* [REQUIRED ACTION]:
Which lines of the data contain the string "exists"? Show each of them.

* [DATASET RECORDS]:
Lemma on_active_wf {D} `{DiffLaws D ActiveSidechainDbs} (d : D) h s s' :
  wf (active_sidechains s) -> valid d h (active_sidechains s) -> on_active (apply d h) s = Ok s' ->
  wf (active_sidechains s') /\ proposal_id_to_sidechain s' = proposal_id_to_sidechain s.
Proof. intros Ha Hv (a & E & ->)%on_active_Ok. split; [by eapply apply_wf|done]. Qed.

Lemma on_active_undo {D} `{DiffLaws D ActiveSidechainDbs} (d : D) h s s' :
  wf (active_sidechains s) -> valid d h (active_sidechains s) -> on_active (apply d h) s = Ok s' ->
  on_active (undo d) s' = Ok s.
Proof.
  intros Ha Hv (a & E & ->)%on_active_Ok. apply on_active_Ok. exists (active_sidechains s).
  split; [by eapply undo_apply|]. by destruct s.
Qed.

Lemma on_proposals_wf {D} `{DiffLaws D (gmap SidechainProposalId Sidechain)} (d : D) h s s' :
  wf (proposal_id_to_sidechain s) -> valid d h (proposal_id_to_sidechain s) -> on_proposals (apply d h) s = Ok s' ->
  wf (proposal_id_to_sidechain s') /\ active_sidechains s' = active_sidechains s.
Proof. intros Ha Hv (a & E & ->)%on_proposals_Ok. split; [by eapply apply_wf|done]. Qed.

Lemma on_proposals_undo {D} `{DiffLaws D (gmap SidechainProposalId Sidechain)} (d : D) h s s' :
  wf (proposal_id_to_sidechain s) -> valid d h (proposal_id_to_sidechain s) -> on_proposals (apply d h) s = Ok s' ->
  on_proposals (undo d) s' = Ok s.
Proof.
  intros Ha Hv (a & E & ->)%on_proposals_Ok. apply on_proposals_Ok. exists (proposal_id_to_sidechain s).
  split; [by eapply undo_apply|]. by destruct s.
Qed.

#[export] Instance coinbase_msg_laws : DiffLaws CoinbaseMsg Dbs.
Proof.
  refine {| valid d h s :=
    match d with
    | D_AckBundles d => valid d h (active_sidechains s)
    | D_AckSidechainProposal d => valid d h s
    | D_NewSidechainProposal d => valid d h (proposal_id_to_sidechain s)
    | D_ProposeBundle d => valid d h (active_sidechains s)
    end |}.
  - intros [d|d|d|d] h s s' [Ha Hp] Hv Happ.
    + destruct (on_active_wf d h s s' Ha Hv Happ) as [? Ep]. split; [done|by rewrite Ep].
    + by apply (apply_wf d h s).
    + destruct (on_proposals_wf d h s s' Hp Hv Happ) as [? Ea]. split; [by rewrite Ea|done].
    + destruct (on_active_wf d h s s' Ha Hv Happ) as [? Ep]. split; [done|by rewrite Ep].
  - intros [d|d|d|d] h s s' [Ha Hp] Hv Happ.
    + by apply (on_active_undo d h s s').
    + by apply (undo_apply d h s).
    + by apply (on_proposals_undo d h s s').
    + by apply (on_active_undo d h s s').
Defined.

Lemma on_active_foldM {E D} (f : D -> ActiveSidechainDbs -> Res E ActiveSidechainDbs) ds s :
  foldM (fun s d => on_active (f d) s) ds s = on_active (fun a => foldM (fun a d => f d a) ds a) s.
Proof.
  revert s. induction ds as [|d ds IH]; intros s; [by destruct s|]. cbn [foldM].
  unfold on_active in *. destruct (f d (active_sidechains s)) as [a| |]; cbn; [|done..]. rewrite IH. cbn.
  by destruct (foldM _ ds a).
Qed.

Lemma coinbase_apply_eq (d : CoinbaseDiff) h s :
  apply d h s =
  (s ← foldM (fun s msg => apply msg h s) (cd_msgs d) s;
   s ← on_proposals (apply (cd_failed_proposals d) h) s;
   on_active (apply (cd_failed_m6ids d) h) s).
Proof. done. Qed.

Lemma coinbase_undo_eq (d : CoinbaseDiff) s :
  undo d s =
  (s ← on_active (undo (cd_failed_m6ids d)) s;
   s ← on_proposals (undo (cd_failed_proposals d)) s;
   foldM (fun s msg => undo msg s) (rev (cd_msgs d)) s).
Proof. done. Qed.

Lemma block_apply_eq (d : BlockDiff) h s :
  apply d h s = (s ← apply (bd_coinbase d) h s; on_active (fun a => foldM (fun a tx => apply tx h a) (bd_txs d) a) s).
Proof.
  change (apply d h s) with
    (s ← apply (bd_coinbase d) h s; foldM (fun s tx => on_active (apply tx h) s) (bd_txs d) s).
  destruct (apply (bd_coinbase d) h s) as [s1| |]; [|done..]. apply (on_active_foldM (fun tx => apply tx h)).
Qed.

Lemma block_undo_eq (d : BlockDiff) s :
  undo d s = (s ← on_active (fun a => foldM (fun a tx => undo tx a) (rev (bd_txs d)) a) s; undo (bd_coinbase d) s).
Proof. rewrite <- (on_active_foldM (fun tx => undo tx)). done. Qed.

(** The messages were handled in order; failures by age were computed on the
    resulting tables. *)
#[export] Instance coinbase_laws : DiffLaws CoinbaseDiff Dbs.
Proof.
  refine {| valid d h s := exists s1, run h (cd_msgs d) s s1
    /\ valid (cd_failed_proposals d) h (proposal_id_to_sidechain s1)
    /\ valid (cd_failed_m6ids d) h (active_sidechains s1) |}.
  - intros d h s s' Hs (s1 & Hr & Hv1 & Hv2) Happ. rewrite coinbase_apply_eq, (run_apply _ _ _ _ Hr) in Happ.
    destruct (run_wf _ _ _ _ Hs Hr) as [Ha1 Hp1]. cbn [mbind Res_bind] in Happ. apply bind_Ok in Happ as (s2 & E2 & E3).
    destruct (on_proposals_wf _ h s1 s2 Hp1 Hv1 E2) as [Hp2 Ea]. rewrite <- Ea in Ha1, Hv2.
    destruct (on_active_wf _ h s2 s' Ha1 Hv2 E3) as [? Ep]. split; [done|by rewrite Ep].
  - intros d h s s' Hs (s1 & Hr & Hv1 & Hv2) Happ. rewrite coinbase_apply_eq, (run_apply _ _ _ _ Hr) in Happ.
    destruct (run_wf _ _ _ _ Hs Hr) as [Ha1 Hp1]. cbn [mbind Res_bind] in Happ. apply bind_Ok in Happ as (s2 & E2 & E3).
    destruct (on_proposals_wf _ h s1 s2 Hp1 Hv1 E2) as [Hp2 Ea]. rewrite <- Ea in Ha1, Hv2.
    rewrite coinbase_undo_eq, (on_active_undo _ h s2 s' Ha1 Hv2 E3). cbn [mbind Res_bind].
    rewrite (on_proposals_undo _ h s1 s2 Hp1 Hv1 E2). cbn [mbind Res_bind]. by eapply run_undo.
Defined.

#[export] Instance block_laws : DiffLaws BlockDiff Dbs.
Proof.
  refine {| valid d h s := valid (bd_coinbase d) h s /\
    exists s1 a2, apply (bd_coinbase d) h s = Ok s1 /\ run h (bd_txs d) (active_sidechains s1) a2 |}.
  - intros d h s s' Hs (Hv & s1 & a2 & E1 & Hr) Happ. rewrite block_apply_eq, E1 in Happ.
    assert (Hs1 : wf s1) by by eapply (apply_wf (bd_coinbase d)).
    apply on_active_Ok in Happ as (a & E & ->).
    rewrite (run_apply _ _ _ _ Hr) in E. injection E as <-. split; [|apply Hs1].
    eapply run_wf; [apply Hs1|done].
  - intros d h s s' Hs (Hv & s1 & a2 & E1 & Hr) Happ. rewrite block_apply_eq, E1 in Happ.
    assert (Hs1 : wf s1) by by eapply (apply_wf (bd_coinbase d)).
    apply on_active_Ok in Happ as (a & E & ->).
    rewrite (run_apply _ _ _ _ Hr) in E. injection E as <-.
    rewrite block_undo_eq. unfold on_active. cbn [active_sidechains set_active].
    rewrite (run_undo h (bd_txs d) (active_sidechains s1)) by (done || apply Hs1). cbn [mbind Res_bind].
    replace (set_active _ _) with s1 by by destruct s1. by eapply undo_apply.
Defined.

End Block.
Lemma m4_valid s prev m4 d h :
  handle_m4_ack_bundles s prev m4 = Ok d -> valid d h (active_sidechains s).
Proof.
  assert (Hvotes : forall l d, handle_m4_votes s l = Ok d -> per_slot action_valid d (active_sidechains s)).
  { intros l d'. unfold handle_m4_votes. case_decide; [|done]. intros Hf.
    eapply (foldM_invariant (fun d => per_slot action_valid d _)); [|apply map_Forall_empty|exact Hf].
    intros. by eapply m4_vote_valid. }
  destruct m4 as [|l|l|]; cbn; intros Hr.
  - unfold handle_m4_repeat_previous, db_get in Hr. case_decide; res_inv; [apply map_Forall_empty|].
    destruct (find_ack_bundles _); res_inv; [|apply map_Forall_empty].
    eapply (foldM_invariant (fun d => per_slot action_valid d _)); [|apply map_Forall_empty|eassumption].
    intros. by eapply repeat_action_valid.
  - res_inv. by eapply Hvotes.
  - destruct (forallb _ _); [done|]. res_inv. by eapply Hvotes.
  - res_inv. unfold handle_m4_leading_by_50 in *.
    eapply (foldM_invariant (fun d => per_slot action_valid d _)); [|apply map_Forall_empty|eassumption].
    intros. by eapply leading_slot_valid.
Qed.

(** ** Failures by age *)

Lemma failed_proposals_valid bh s h :
  valid (handle_failed_sidechain_proposals bh s h) h (proposal_id_to_sidechain s).
Proof. cbn. apply map_filter_subseteq. Qed.

Lemma failed_m6ids_valid bh s h d :
  handle_failed_m6ids bh s h = Ok d -> valid d h (active_sidechains s).
Proof.
  intros Hf. exists (bundle_failed bh h).
  eapply (foldM_invariant (fun d => per_slot _ d _)); [|apply map_Forall_empty|exact Hf]. intros d1 d2 n _ Hd.
  unfold failed_m6ids_slot, db_get. intros Hr. res_inv. case_decide; res_inv; [done|]. by eapply per_slot_insert.
Qed.

End Validity.

(** ** Treasury inputs and outputs of a transaction *)

Section FillCtips.
Context `{Bitcoin, Nom}.
Variables (bh : BlockHandler) (s : Dbs) (u : UnconsolidatedCtips) (tx : Transaction).

(** An output that is a treasury output of an active slot. *)
Definition designates (out : TxOut) (n : SidechainNumber) : Prop :=
  (exists r, op_drivechain_parse (op_drivechain (bh_params bh)) (script_pubkey out) = Some (r, n))
  /\ is_Some (sidechain (active_sidechains s) !! n).

Definition output_ctip (v : nat) (out : TxOut) : Ctip :=
  mkCtip (mkOutPoint (compute_txid tx) (as_u32 v)) (value out).

Definition spent (o : OutPoint) : Prop := o ∈ previous_output <$> input tx.

(** What [fill_ctips] finds: the single treasury output of each slot, the
    treasury UTXO it spends and the unconsolidated outputs it spends. *)
Record fill_spec (spent : OutPoint -> Prop) (infos : gmap SidechainNumber TxCtipsInfo) : Prop := {
  fs_output n info : infos !! n = Some info ->
    exists v out, output tx !! v = Some out /\ designates out n /\ ctip_output info = output_ctip v out;
  fs_output_all v out n : output tx !! v = Some out -> designates out n ->
    exists info, infos !! n = Some info /\ ctip_output info = output_ctip v out;
  fs_consolidated n info c : infos !! n = Some info -> consolidated_ctip_input info = Some c ->
    spent (ctip_outpoint c) /\
    exists q, ctip_outpoint_to_value_seq (active_sidechains s) !! ctip_outpoint c = Some (n, ctip_value c, q);
  fs_consolidated_all o n v q : spent o ->
    ctip_outpoint_to_value_seq (active_sidechains s) !! o = Some (n, v, q) ->
    exists info, infos !! n = Some info /\ consolidated_ctip_input info = Some (mkCtip o v);
  fs_unconsolidated n info c : infos !! n = Some info -> c ∈ unconsolidated_ctip_inputs info ->
    spent (ctip_outpoint c) /\ ctip_outpoint_to_value_seq (active_sidechains s) !! ctip_outpoint c = None /\
    by_outpoint u !! ctip_outpoint c = Some (n, ctip_value c);
  fs_unconsolidated_all o n v : spent o ->
    ctip_outpoint_to_value_seq (active_sidechains s) !! o = None -> by_outpoint u !! o = Some (n, v) ->
    exists info, infos !! n = Some info /\ mkCtip o v ∈ unconsolidated_ctip_inputs info }.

* [WRITTEN SOLUTION]:
  intros Ha Hv (a & E & ->)%on_active_Ok. apply on_active_Ok. exists (active_sidechains s).
  intros Ha Hv (a & E & ->)%on_proposals_Ok. apply on_proposals_Ok. exists (proposal_id_to_sidechain s).
  refine {| valid d h s := exists s1, run h (cd_msgs d) s s1
    exists s1 a2, apply (bd_coinbase d) h s = Ok s1 /\ run h (bd_txs d) (active_sidechains s1) a2 |}.
  intros Hf. exists (bundle_failed bh h).
  (exists r, op_drivechain_parse (op_drivechain (bh_params bh)) (script_pubkey out) = Some (r, n))
    exists v out, output tx !! v = Some out /\ designates out n /\ ctip_output info = output_ctip v out;
    exists info, infos !! n = Some info /\ ctip_output info = output_ctip v out;
    exists q, ctip_outpoint_to_value_seq (active_sidechains s) !! ctip_outpoint c = Some (n, ctip_value c, q);
    exists info, infos !! n = Some info /\ consolidated_ctip_input info = Some (mkCtip o v);
    exists info, infos !! n = Some info /\ mkCtip o v ∈ unconsolidated_ctip_inputs info }.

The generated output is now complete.